Master of Science in Biomedical Sciences

First Advisor

Dianzheng Zhang, PhD

Second Advisor

Ruth C. Borghaei, PhD

Third Advisor

Marina D’Angelo, PhD

Fourth Advisor

Marcus Bell, PhD


The chemopreventive effects of resveratrol (RSV) on cancers, including prostate cancer, have been well documented; but the mechanisms are not well known. It has been reported recently that tensin, a matrix-adhesion protein, which is greatly down-regulated in prostate cancer, has been induced by RSV in several cancer cell lines. In order to know if RSV up-regulates tensin in prostate cells, we first treated LNCaP cells with RSV and demonstrated that tensin mRNA levels were upregulated by RSV in a time and dose dependent manner. Since LNCaP cells are androgen receptor (AR) positive and previous findings have shown that RSV down-regulates AR protein levels as well as its transcriptional activity, we were interested to see whether RSV effects on tensin are AR dependent. When LNCaP cells were treated with androgen (R1881), tensin mRNA levels were down-regulated and this effect was counteracted by RSV. These results strongly suggest that RSV upregulation of tensin mRNA at least partially involves AR. To further confirm its AR dependency, we used a previously established stable AR(+) expressing HeLa cell line in a series of experiments; with the AR(-) HeLa cell line serving as a negative control.

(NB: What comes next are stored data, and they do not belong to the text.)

(** A change that puts back what is there. *)
Lemma descend_same f q t n :
  stat t q = Ok n -> f (Some n) = Ok (Some n) -> descend f q t = Ok t.
Proof.
  intros Hs Hf. revert t Hs. induction q as [|c q IH]; intros t Hs.
  - destruct t as [n0|]; [|discriminate]. simpl in Hs. injection Hs as ->.
    exact Hf.
  - destruct t as [[m d|m ents]|]; try discriminate.
    rewrite stat_cons in Hs. simpl.
    destruct (find c ents) as [n1|] eqn:F; [|discriminate].
    rewrite (IH _ Hs). now rewrite (set_ent_same _ _ _ F).
Qed.

Lemma sys_same f q t n :
  stat t q = Ok n -> f (Some n) = Ok (Some n) ->
  sys (descend f q) t = (Ret None, t).
Proof.
  intros Hs Hf. unfold sys. now rewrite (descend_same f q t n Hs Hf).
Qed.

Section InSyncMode.
Variable env : Env.
Variable S : source.
Variable n0 : node.
Hypothesis no_faults : forall q, src_fault S q = None.
Hypothesis source_is : src_tree S = Some n0.
Hypothesis modes : perm_only n0.

Lemma CopyMode_copyFn_in_sync q n :
  stat (Some n0) q = Ok n ->
  CopyMode.copyFn env S q (Some (info_of n)) None (Some n0)
  = (Ret None, Some n0).
Proof.
  intros Hq. unfold CopyMode.copyFn, bind, lift.
  destruct n as [m d|m e]; simpl.
  - unfold CopyMode.copyFile.
    rewrite (src_stat_in_sync S n0 no_faults source_is), Hq.
    destruct (create_and_write env q _ m d Hq) as (t1 & C & W).
    unfold orWrap, orReturn, bind. rewrite C, W.
    rewrite (perm_only_stat q n0 m d modes Hq).
    destruct (m =? 0); simpl; [reflexivity|].
    assert (X : Chmod q m (Some n0) = (Ret None, Some n0)).
    { unfold Chmod. eapply sys_same; [exact Hq | reflexivity]. }
    now rewrite X.
  - unfold orWrap, bind, MkdirAll, sys.
    now rewrite (mkdirAll_same env 509 q _ m e Hq).
Qed.

End InSyncMode.


(** * [NewGitRepo] *)

Lemma trim_left_slash_spec s :
  String.prefix "/" (trim_left_slash s) = false
  /\ exists k, s = (slashes k ++ trim_left_slash s)%string.
Proof.
  induction s as [|c s [IH1 (k & IH2)]]; simpl.
  - split; [reflexivity | now exists 0%nat].
  - destruct (Ascii.eqb c "/"%char) eqn:E.
    + apply Ascii.eqb_eq in E. subst c. split; [exact IH1|].
      exists (Datatypes.S k). simpl. now rewrite <- IH2.
    + split; [|now exists 0%nat].
      simpl. destruct c as [b0 b1 b2 b3 b4 b5 b6 b7].
      destruct b0, b1, b2, b3, b4, b5, b6, b7; try reflexivity.
      discriminate E.
Qed.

Similar to what we saw in LNCaP cells, tensin mRNA levels were upregulated in the AR(+) cells, and RSV counteracted androgen induced downregualtion of tensin mRNA levels. However, this effect was not shown in the AR(-) cells. In summary, we have demonstrated that RSV up-regulates tensin expression in prostate cancer cells and this effect is, at least in part, AR dependent. Together with our previous observations, we provided further evidence at both cellular and molecular levels that RSV may serve as a preventative and therapeutic agent for prostate cancer.